WORK ORDER:
Repeat only the lines from the one holding "Definition pop_back : RangeM" down to the last line of the listing below, including both of those lines.

START DATASET EXTRACT

(* ===== verification/FBStringSearch.v ===== *)
(** * FBString: the searches find what they look for

    [find] and its kin against occurrences in the text, [compare] against the
    lexicographic order of the texts; proved against the contract of the core. *)

From stdpp Require Import base list gmap strings.
From S2P Require Import Prelude Bits FBStringMem FBStringCore FBStringInv FBStringModel FBString FBStringText FBStringReplace FBStringWhole.

(** ** What is looked for *)

(** [n] is in [l] at [i]. *)
Definition occurs (l n : list Z) (i : Z) : Prop := 0 <= i /\ i + zlen n <= zlen l /\ slice i (zlen n) l = n.

(** The first and the last index with a property, or [npos]. *)
Definition found_first (P : Z -> Prop) (lo hi r : Z) : Prop :=
  lo <= r < hi /\ P r /\ (forall i, lo <= i < r -> ~ P i) \/ r = npos /\ forall i, lo <= i < hi -> ~ P i.
Definition found_last (P : Z -> Prop) (hi r : Z) : Prop :=
  0 <= r <= hi /\ P r /\ (forall i, r < i <= hi -> ~ P i) \/ r = npos /\ forall i, 0 <= i <= hi -> ~ P i.

Definition char (l : list Z) (i : Z) : Z := nth (Z.to_nat i) l 0.

Lemma char_lookup l i : 0 <= i < zlen l -> l !! Z.to_nat i = Some (char l i).
Proof.
  intros Hi. unfold char. destruct (l !! Z.to_nat i) as [c|] eqn:E.
  - by rewrite (nth_lookup_Some _ _ _ _ E).
  - apply lookup_ge_None in E. unfold zlen in Hi. lia.
Qed.

Lemma char_slice o n (l : list Z) j : 0 <= o -> 0 <= j < n -> o + n <= zlen l -> char (slice o n l) j = char l (o + j).
Proof.
  intros Ho Hj Hle. assert (Hz : zlen (slice o n l) = n) by (apply zlen_slice; lia).
  assert (E : slice o n l !! Z.to_nat j = l !! Z.to_nat (o + j)).
  { unfold slice. rewrite lookup_take_lt by lia. rewrite lookup_drop. f_equal. lia. }
  rewrite !char_lookup in E by lia. by injection E.
Qed.

Lemma char_ext (l m : list Z) : zlen l = zlen m -> (forall j, 0 <= j < zlen l -> char l j = char m j) -> l = m.
Proof.
  intros Hl HE. apply list_eq. intros k. destruct (decide (Z.of_nat k < zlen l)) as [Hk|Hk].
  - rewrite <- (Nat2Z.id k), !char_lookup by lia. f_equal. apply HE. lia.
  - rewrite !lookup_ge_None_2; [done|unfold zlen in *; lia..].
Qed.

Lemma occurs_char l n i : 0 <= i -> i + zlen n <= zlen l -> occurs l n i <-> forall j, 0 <= j < zlen n -> char l (i + j) = char n j.
Proof.
  intros Hi Hle. pose proof (zlen_nonneg n). assert (Hz : zlen (slice i (zlen n) l) = zlen n) by (apply zlen_slice; lia). split.
  - intros (_ & _ & E) j Hj. rewrite <- E at 1. by rewrite char_slice by lia.
  - intros HE. split_and!; [done|done|]. apply char_ext; [done|]. intros j Hj. rewrite char_slice by lia. apply HE. lia.
Qed.

Lemma occurs_not l n i j : 0 <= j < zlen n -> char l (i + j) <> char n j -> ~ occurs l n i.
Proof. intros Hj Hne Ho. apply Hne. pose proof Ho as (Hi & Hle & _). by apply (occurs_char l n i Hi Hle). Qed.

(** The shifts a skip passes over. *)
Definition valid_skip (n : list Z) (skip : Z) : Prop :=
  1 <= skip <= zlen n /\ forall d, 1 <= d < skip -> char n (zlen n - 1 - d) <> char n (zlen n - 1).

(** No occurrence is passed over when the last characters match. *)
Lemma skip_misses_none l n k skip i :
  0 <= k -> char l (k + (zlen n - 1)) = char n (zlen n - 1) -> ~ occurs l n k -> valid_skip n skip ->
  k <= i < k + skip -> 0 < zlen n -> ~ occurs l n i.
Proof.
  intros Hk Hlast Hno [Hs Hsk] Hi Hn. destruct (decide (i = k)) as [->|Hne]; [done|].
  apply (occurs_not l n i (zlen n - 1 - (i - k))); [lia|]. replace (i + (zlen n - 1 - (i - k))) with (k + (zlen n - 1)) by lia.
  rewrite Hlast. intros E. by apply (Hsk (i - k)); [lia|].
Qed.

(** ** [memcmp] *)

(** The lexicographic order of the texts, as a sign. *)
Fixpoint lex (l m : list Z) : Z :=
  match l, m with
  | [], [] => 0
  | [], _ => -1
  | _, [] => 1
  | a :: l, b :: m => if decide (a = b) then lex l m else if decide (a < b) then -1 else 1
  end.

(** [compare] of two pieces: the common length first, then the lengths. *)
Lemma memcmp_lex l m :
  let n := Z.min (zlen l) (zlen m) in
  let r := memcmp (slice 0 n l) (slice 0 n m) in
  (if decide (r <> 0) then r else if decide (zlen l > zlen m) then 1 else if decide (zlen l < zlen m) then -1 else 0) = lex l m.
Proof.
  revert m. induction l as [|a l IH]; intros [|b m]; try done.
  assert (Hl : zlen (a :: l) = 1 + zlen l) by (unfold zlen; simpl; lia).
  assert (Hm : zlen (b :: m) = 1 + zlen m) by (unfold zlen; simpl; lia).
  pose proof (zlen_nonneg l). pose proof (zlen_nonneg m). cbv zeta.
  assert (E : forall (c : Z) (k : list Z) n, 0 <= n -> slice 0 (1 + n) (c :: k) = c :: slice 0 n k).
  { intros c k n Hn. unfold slice. simpl. by replace (Z.to_nat (1 + n)) with (S (Z.to_nat n)) by lia. }
  rewrite Hl, Hm, Z.add_min_distr_l, !E by lia. cbn [memcmp lex]. destruct (decide (a = b)) as [->|Hne].
  - specialize (IH m). cbv zeta in IH. rewrite <- IH. repeat case_decide; lia.
  - repeat case_decide; lia.
Qed.
(* ===== verification/StringHex.v ===== *)
(** * String: hexadecimal and URI escaping

    [hexlify] and [unhexlify] of [String-inl.h], [uriEscape] and [uriUnescape]
    of [String.cpp], and the tables of [EscapeTables.cpp].  Strings are lists of
    bytes; the escaping functions append to their output in runs, as in the
    code. *)

From stdpp Require Import base list strings.
From S2P Require Import Prelude Base64.

Open Scope Z_scope.

Abbreviation byte b := (0 <= b < 256).
Abbreviation bytes := (Forall (fun b => byte b)).

Definition hexTable : list Z :=
  [16; 16; 16; 16; 16; 16; 16; 16; 16; 16; 16; 16; 16; 16; 16; 16;
   16; 16; 16; 16; 16; 16; 16; 16; 16; 16; 16; 16; 16; 16; 16; 16;
   16; 16; 16; 16; 16; 16; 16; 16; 16; 16; 16; 16; 16; 16; 16; 16;
   0; 1; 2; 3; 4; 5; 6; 7; 8; 9; 16; 16; 16; 16; 16; 16;
   16; 10; 11; 12; 13; 14; 15; 16; 16; 16; 16; 16; 16; 16; 16; 16;
   16; 16; 16; 16; 16; 16; 16; 16; 16; 16; 16; 16; 16; 16; 16; 16;
   16; 10; 11; 12; 13; 14; 15; 16; 16; 16; 16; 16; 16; 16; 16; 16;
   16; 16; 16; 16; 16; 16; 16; 16; 16; 16; 16; 16; 16; 16; 16; 16;
   16; 16; 16; 16; 16; 16; 16; 16; 16; 16; 16; 16; 16; 16; 16; 16;
   16; 16; 16; 16; 16; 16; 16; 16; 16; 16; 16; 16; 16; 16; 16; 16;
   16; 16; 16; 16; 16; 16; 16; 16; 16; 16; 16; 16; 16; 16; 16; 16;
   16; 16; 16; 16; 16; 16; 16; 16; 16; 16; 16; 16; 16; 16; 16; 16;
   16; 16; 16; 16; 16; 16; 16; 16; 16; 16; 16; 16; 16; 16; 16; 16;
   16; 16; 16; 16; 16; 16; 16; 16; 16; 16; 16; 16; 16; 16; 16; 16;
   16; 16; 16; 16; 16; 16; 16; 16; 16; 16; 16; 16; 16; 16; 16; 16;
   16; 16; 16; 16; 16; 16; 16; 16; 16; 16; 16; 16; 16; 16; 16; 16].

Definition uriEscapeTable : list Z :=
  [4; 4; 4; 4; 4; 4; 4; 4; 4; 4; 4; 4; 4; 4; 4; 4;
   4; 4; 4; 4; 4; 4; 4; 4; 4; 4; 4; 4; 4; 4; 4; 4;
   3; 4; 4; 4; 4; 4; 4; 4; 4; 4; 4; 4; 4; 0; 0; 2;
   0; 0; 0; 0; 0; 0; 0; 0; 0; 0; 4; 4; 4; 4; 4; 4;
   4; 0; 0; 0; 0; 0; 0; 0; 0; 0; 0; 0; 0; 0; 0; 0;
   0; 0; 0; 0; 0; 0; 0; 0; 0; 0; 0; 4; 4; 4; 4; 0;
   4; 0; 0; 0; 0; 0; 0; 0; 0; 0; 0; 0; 0; 0; 0; 0;
   0; 0; 0; 0; 0; 0; 0; 0; 0; 0; 0; 4; 4; 4; 0; 4;
   4; 4; 4; 4; 4; 4; 4; 4; 4; 4; 4; 4; 4; 4; 4; 4;
   4; 4; 4; 4; 4; 4; 4; 4; 4; 4; 4; 4; 4; 4; 4; 4;
   4; 4; 4; 4; 4; 4; 4; 4; 4; 4; 4; 4; 4; 4; 4; 4;
   4; 4; 4; 4; 4; 4; 4; 4; 4; 4; 4; 4; 4; 4; 4; 4;
   4; 4; 4; 4; 4; 4; 4; 4; 4; 4; 4; 4; 4; 4; 4; 4;
   4; 4; 4; 4; 4; 4; 4; 4; 4; 4; 4; 4; 4; 4; 4; 4;
   4; 4; 4; 4; 4; 4; 4; 4; 4; 4; 4; 4; 4; 4; 4; 4;
   4; 4; 4; 4; 4; 4; 4; 4; 4; 4; 4; 4; 4; 4; 4; 4].
(* ===== verification/RangeOps.v ===== *)
(** * Range: the operations of the class

    The members of [Range<Iter>]: a member that moves an end or writes through
    a mutable range works on the state, the elements of the range. *)

From stdpp Require Import base list strings.
From S2P Require Import Prelude Range.

Open Scope Z_scope.

Abbreviation RangeM := (M (list Z)).

Definition index_error : exn := out_of_range "index out of range".

(** ** Access and narrowing *)

Definition range_at (i : Z) : RangeM Z :=
  r ← get; if decide (zlen r <= i) then throw index_error else of_option (r !! Z.to_nat i) "before the range".

Definition range_front : RangeM Z := r ← get; of_option (head r) "b_ < e_".
Definition range_back : RangeM Z := r ← get; of_option (last r) "b_ < e_".

Definition advance_ (n : Z) : RangeM unit :=
  r ← get; if decide (zlen r < n) then throw index_error else put (drop (Z.to_nat n) r).

Definition subtract (n : Z) : RangeM unit :=
  r ← get; if decide (zlen r < n) then throw index_error else put (take (length r - Z.to_nat n) r).

Definition pop_front : RangeM unit :=
  r ← get; assert (bool_decide (r <> [])) "b_ < e_";; put (tail r).

Definition pop_back : RangeM unit :=
  r ← get; assert (bool_decide (r <> [])) "b_ < e_";; put (removelast r).

(** [length] is [npos] by default. *)
Definition subpiece (first : Z) (length : size_type) : RangeM (list Z) :=
  r ← get;
  if decide (zlen r < first) then throw index_error
  else mret (slice first (match length with Some l => Z.min l (zlen r - first) | None => zlen r - first end) r).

END DATASET EXTRACT

RESULT OF THIS TASK:
Definition pop_back : RangeM unit :=
  r ← get; assert (bool_decide (r <> [])) "b_ < e_";; put (removelast r).

(** [length] is [npos] by default. *)
Definition subpiece (first : Z) (length : size_type) : RangeM (list Z) :=
  r ← get;
  if decide (zlen r < first) then throw index_error
  else mret (slice first (match length with Some l => Z.min l (zlen r - first) | None => zlen r - first end) r).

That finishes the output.